Shori Hamada (濵田 尚里, Hamada Shōri) is a Japanese medal-winning Olympic judoka and army officer. In 2018 She won the gold medal in the 2018 World Judo Championships. In 2021 she won the gold medal in the women's 78 kg event, and silver in the mixed team event, at the 2020 Summer Olympics held in Tokyo, Japan.

==Career==
Hamada was born in Kagoshima prefecture and started Judo at the age of ten. When she was in Kagoshima Minami High School, she was taught newaza (ground grappling techniques) rigorously by her school judo coach, which made her win the second place in the -78 kg category of the All Japan High School Championships. Also during this period, she repeatedly studied videos of Katsuhiko Kashiwazaki and absorbed his newaza techniques. After the high school she played at Yamanashi Gakuin University, where she started Sambo, a Russian combat sport, alongside Judo to expand her range of newaza skills, and won the gold medal at 2014 World Sambo Championships. After the university she joined the Japan Self-Defense Forces where she brushed up her transition skills between tachiwaza (standing/throwing techniques) and newaza. With her highly skilled newaza, she won the gold medal at the 2018 World Judo Championships, and the silver medal in the 2019 World Judo Championships. She won the gold medal in 2020 Judo Grand Slam Düsseldorf and was officially nominated by the All Japan Judo Federation for the -78 kg category representative of the Tokyo Olympic Games.

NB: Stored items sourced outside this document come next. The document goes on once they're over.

Lemma ecosystem_Initialize_ok c id seed meta :
  ec_Plants (withDefaults c) + ec_Animals (withDefaults c) < 2 ^ 31 - 1 →
  ∃ m w, Initialize (configured c) (set_Meta (NewWorld id seed) meta 0) = Done (m, w, None) ∧
    thrives (withDefaults c) 0 m w.
Proof.
  intros Hn. destruct (ecosystem_withDefaults_pos c) as (HP & HA & HM). unfold Initialize. cbn [configured eco_cfg eco_plantCursor].
  destruct (Z.eqb_spec (ec_Plants (withDefaults c)) 0); [lia|]. set (d := withDefaults c) in *. clearbody d.
  destruct (ComponentStore__Register _ _) as [cs energyID].
  change (TagRegistry__Register (w_Tags (set_Components (set_Meta (NewWorld id seed) meta 0) cs
    (w_revision (set_Meta (NewWorld id seed) meta 0)))) "animal")
    with (mkTR ["animal"%string] (<["animal"%string := 0]> ∅), 0). cbv beta iota.
  change (TagRegistry__Register (mkTR ["animal"%string] (<["animal"%string := 0]> ∅)) "plant")
    with (mkTR ["animal"%string; "plant"%string] (<["plant"%string := 1]> (<["animal"%string := 0]> ∅)), 1). cbv beta iota.
  set (w0 := set_Tags _ _).
  assert (nature 0 1 0 newColumn w0 ∅) as Hn0.
  { split; [apply New_room|done|apply newColumn_refines|done|by intros e ?%elem_of_nil|].
    intros e t Ht. unfold has_tag. done. }
  destruct (seed_ok 0 1 ltac:(lia) (Z.to_nat (ec_Plants d)) 1 3 3 0 newColumn w0 ∅ (RandomStreams__StreamU64 (w_Random w0) 1) Hn0)
    as (col1 & w1 & M1 & r1 & -> & Hn1 & Hf1 & Hp1 & Ha1); [by intros e v ?%lookup_empty_Some|by right|lia..|].
  cbn [obind]. destruct (seed_ok 0 1 ltac:(lia) (Z.to_nat (ec_Animals d)) 0 4 4 _ col1 w1 M1 r1 Hn1 Hf1)
    as (col2 & w2 & M2 & r2 & -> & Hn2 & Hf2 & Hp2 & Ha2); [by left|lia..|].
  cbn [obind]. eexists _, w2. split; [done|].
  change (len (plants_of 1 w0)) with 0 in Hp1. change (len (animals_of 0 w0)) with 0 in Ha1. cbn [Z.eqb Pos.eqb] in *.
  split; cbn [eco_cfg eco_animalTag eco_plantTag eco_plantCursor eco_energyCol configured]; try done; unfold animal_bound; try lia.
  exists M2. split; [|done].
  by replace (ec_Plants d + ec_Animals d + 0 * ec_MaxAnimals d)
    with (0 + Z.of_nat (Z.to_nat (ec_Plants d)) + Z.of_nat (Z.to_nat (ec_Animals d))) by lia.
Qed.
Lemma produce_len cfg factor col r : length (produce cfg factor col r).1.1 = length (zip (col_dense col) (col_data col)).
Proof.
  unfold produce, Column__Each. set (l := zip _ _). clearbody l.
  assert (∀ ps s r, length (foldl (λ s (ev : EntityID * Agent), (λ '(prods, supply, r) (_ : EntityID) (_ : Agent),
    let '(f, r) := Float64 r in
    let p := fmul (fmul (ecn_Productivity cfg) (fadd (ratio 9 10) (fmul (ratio 2 10) f))) factor in
    (prods ++ [p], fadd supply p, r)) s ev.1 ev.2) (ps, s, r) l).1.1 = (length ps + length l)%nat) as H; [|apply (H [])].
  induction l as [|e l IH]; intros ps s r'; cbn [foldl]; [cbn; lia|]. destruct (Float64 r') as [f r''].
  rewrite IH, length_app. cbn. lia.
Qed.

(** One agent trades. *)
Lemma trade_ok cfg price prods col w M total i :
  col_refines col M → len (col_dense col) < 2 ^ 31 - 1 → length prods = length (col_dense col) → 0 ≤ i < len (col_dense col) →
  ∃ col' w' M' total', trade cfg price prods (col_dense col) (col, w, total) i = Done (col', w', total') ∧
    col_refines col' M' ∧ col_dense col' = col_dense col ∧ w_Entities w' = w_Entities w.
Proof.
  intros Hc Hl Hp Hi. unfold trade. destruct (index_in_range (col_dense col) i Hi) as [id Hid]. rewrite Hid. cbn [obind].
  destruct (index_in_range (col_data col) i) as [a ->]; [unfold len; rewrite (cinv_data _ (cref_inv _ _ Hc)); exact Hi|]. cbn [obind].
  destruct (index_in_range prods i) as [p ->]; [unfold len; rewrite Hp; exact Hi|]. cbn [obind].
  set (a' := mkAgent _ _). apply index_Done in Hid as [_ Hid%list_elem_of_lookup_2].
  destruct (col_entry _ _ _ Hc Hid) as [v Hv]. unfold set_in.
  destruct (Set_refines col M (w_revision w) id a' Hc Hl) as (col' & -> & Hc' & _ & Hd). rewrite Hv, app_nil_r in Hd. cbn [obind].
  eexists col', _, _, _. split; [done|]. split; [exact Hc'|]. done.
Qed.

In the Olympic Games held at Tokyo in 2021, she won the gold medal in the -78 kg category, defeating Beata Pacut (Poland), Aleksandra Babintseva (Russia), Anna-Maria Wagner (Germany), and Madeleine Malonga (France), all with Ippon by newaza. Also she got the silver medal as a registered member of the mixed team category though she had no opportunity to fight in the category.

As of July 2021, her rank in the Ground Self-Defense Force of Japan is captain. She is often referred to as the "Newaza no Jouou (Queen of Newaza)" or "Newaza-shi (Newaza Master)" in Japanese media.

==Judo style==
Hamada's judo is characterized by her overwhelming newaza skills. Most of her recorded wins were with Ippon by newaza. Although she has some powerful standing techniques such as Uchi mata and Ouchi gari, she mostly uses them as a transition to a ground fight, and once on the ground, she attacks from any direction (under, over, or side of the opponent) with her masterly newaza techniques such as Hikikomi gaeshi and Ude garami (Kimura Lock) gaeshi, which, with a high probability, leads to osaekomi or tapping out by arm-joint lock. She also favors using various shimewaza (choking techniques) to finish her fights. In Japan her relentless newaza attack is often compared to an ant-lion larvae attacking ants.